Investors are the most important people in the growth and success of any business; they always give their money and resources to the business in the expectation that the business will be profitable for them to get their expected returns in terms of dividends on their share capital.... The financial information revealed including the financial ratios are significant towards gauging the success of Wetherspoons Company.... Proper financial management is very important to companies and other kinds of business organizations as it helps to illustrate the accountability plans that the business often has....

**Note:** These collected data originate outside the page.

Definition sendAck (packetId bitmap : Z) : M Session unit :=
  let! s := mget in
  return_if negb (truthy (s_sessionId s));
  let! raw := mlift (encodeFas1 {|
    u_type := Ack; u_flags := senderFlag role; u_sessionId := default 0 (s_sessionId s);
    u_sequence := to_uint32 bitmap; u_packetId := packetId; u_fragmentIndex := 0;
    u_fragmentCount := 0; u_packetLength := 0; u_body := [] |}) in
  let! _ := modem_send raw in mskip.

Definition queueLength (s : Session) : Z := zlen (queued (s_queues s)).

Definition queueBytes (s : Session) : Z :=
  foldl (fun total item => total + zlen (pp_packet item)) 0 (queued (s_queues s))
  + match s_active s with Some p => zlen (pp_packet p) | None => 0 end.

Definition nextPacketId : M Session Z :=
  let! s := mget in
  s_packetId <== (if s_packetId s =? UINT32_MAX then 1 else s_packetId s + 1) ;;
  mret (s_packetId s).

Definition clearDeliveryTimer : M Session unit :=
  let! s := mget in
  clearTimeout (s_deliveryTimer s) ;; s_deliveryTimer <== None.

Definition clearHandshakeRetry : M Session unit :=
  let! s := mget in
  clearTimeout (s_handshakeTimer s) ;; s_handshakeTimer <== None ;; s_handshakeAttempts <== 0.

Definition clearProbeRetry : M Session unit :=
  let! s := mget in
  clearTimeout (s_probeTimer s) ;; s_probeTimer <== None ;; s_probeRetry <== None.

Definition clearCommitRetry : M Session unit :=
  let! s := mget in
  clearTimeout (s_commitTimer s) ;; s_commitTimer <== None ;; s_commitAttempts <== 0.

Definition clearHeartbeatTimers : M Session unit :=
  let! s := mget in
  clearTimeout (s_heartbeatTimer s) ;; clearTimeout (s_heartbeatDeadline s) ;;
  s_heartbeatTimer <== None ;; s_heartbeatDeadline <== None ;;
  increment s_heartbeatTimerGeneration.

(** ** Construction *)

Definition initialState : AcousticSessionState := match role with RoleA => Idle | RoleB => Listening end.

Definition initial (clock : Z) : Session := {|
  s_state := initialState; s_epoch := 0; s_sessionId := None; s_localNonce := None;
  s_peerNonce := None; s_sequence := 1; s_subscribed := true; s_timer := None;
  s_handshakeTimer := None; s_handshakeAttempts := 0; s_probeTimer := None; s_probeRetry := None;
  s_lastProbeReport := mkPer None None; s_commitTimer := None; s_commitAttempts := 0;
  s_reason := None; s_ledger := []; s_sentProbes := mkPer 0 0; s_receivedReports := mkPer 0 0;
  s_receivedProbes := mkPer 0 0; s_selected := mkPer None None; s_settings := None;
  s_settingsDigest := None; s_lastHeartbeatAtMs := None; s_work := 0; s_turnOwner := None;
  s_packetId := 1; s_queues := empty_queues; s_active := None; s_inbound := None;
  s_lastAck := None; s_delivered := []; s_deliveryTimer := None; s_heartbeatTimer := None;
  s_heartbeatDeadline := None; s_heartbeatTimerGeneration := 0; s_heartbeatDue := false;
  s_generation := 0; s_awaitingAck := false; s_recoveryAttempts := 0; s_retiredSessionIds := [];
  s_retries := 0; s_dropped := 0; s_duplicates := 0; s_deliveredPackets := 0;
  s_clock := clock; s_timers := []; s_promises := []; s_jobs := []; s_fresh := 1; s_log := [] |}.

Definition valid_candidate (candidate : AcousticCandidate) : bool :=
  let c := cand_settings candidate in
  negb (is_empty (cand_id candidate))
  && negb (d_ltb (playbackGain c) (d_of_Z 1)) && negb (d_ltb (d_of_Z 2) (playbackGain c))
  && validInteger (payloadBytes c) (minPayloadBytes (o_ranges options)) (maxPayloadBytes (o_ranges options))
  && validInteger (repetition c) 1 3 && validInteger (guardMs c) 1 5000
  && validInteger (ackTimeoutMs c) 4000 15000.

Fixpoint check_profiles (profiles : list jsstring) : result unit :=
  match profiles with
  | [] => Ok tt
  | profile :: rest => let? _ := resolveAcousticProfile profile in check_profiles rest
  end.

Fixpoint check_candidates (candidates : list AcousticCandidate) : result unit :=
  match candidates with
  | [] => Ok tt
  | candidate :: rest =>
      reject_if negb (valid_candidate candidate) with session_error "candidate is invalid";
      let? _ := resolveAcousticProfile (profileId (cand_settings candidate)) in
      check_candidates rest
  end.

(** [new AcousticSession(options)], subscribed to the modem. *)
Definition create (clock : Z) : result Session :=
  reject_if is_empty (o_identity options) || is_empty (o_expectedPeer options)
         || bool_decide (o_identity options = o_expectedPeer options)
         || negb (validRange (o_ranges options))
         || (zlen (o_profiles options) <? 1) || (MAX_PROFILES <? zlen (o_profiles options))
         || (candidate_count options <? 1) || (o_maxCandidates options <? candidate_count options)
         || negb (validInteger (o_probesPerDirection options) 1 4)
         || negb (validInteger (o_deadlineMs options) 1 120000)
    with session_error "options are invalid";
  let? _ := check_profiles (o_profiles options) in
  let? _ := check_candidates (o_candidates options) in
  Ok (initial clock).

End WithOptions.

9 Pages (2250 words) Case Study

Advanced Financial Accounting

Profitability Ratios is a financial measure which looks upon a business's ability to generate profit as compared to the expenses incurred during the tenure.... This ratio gives out an indication of how well a business is utilizing the funds invested in it.... The paper "Advanced Financial Accounting" elaborated the feature, benefits and the drawbacks of using techniques such as historical cost technique or fair value technique.... Further, the paper discussed on Net Realizable value (NRV), Replacement Cost and value in Use....
12 Pages (3000 words) Research Paper
sponsored ads
We use cookies to create the best experience for you. Keep on browsing if you are OK with that, or find out how to manage cookies.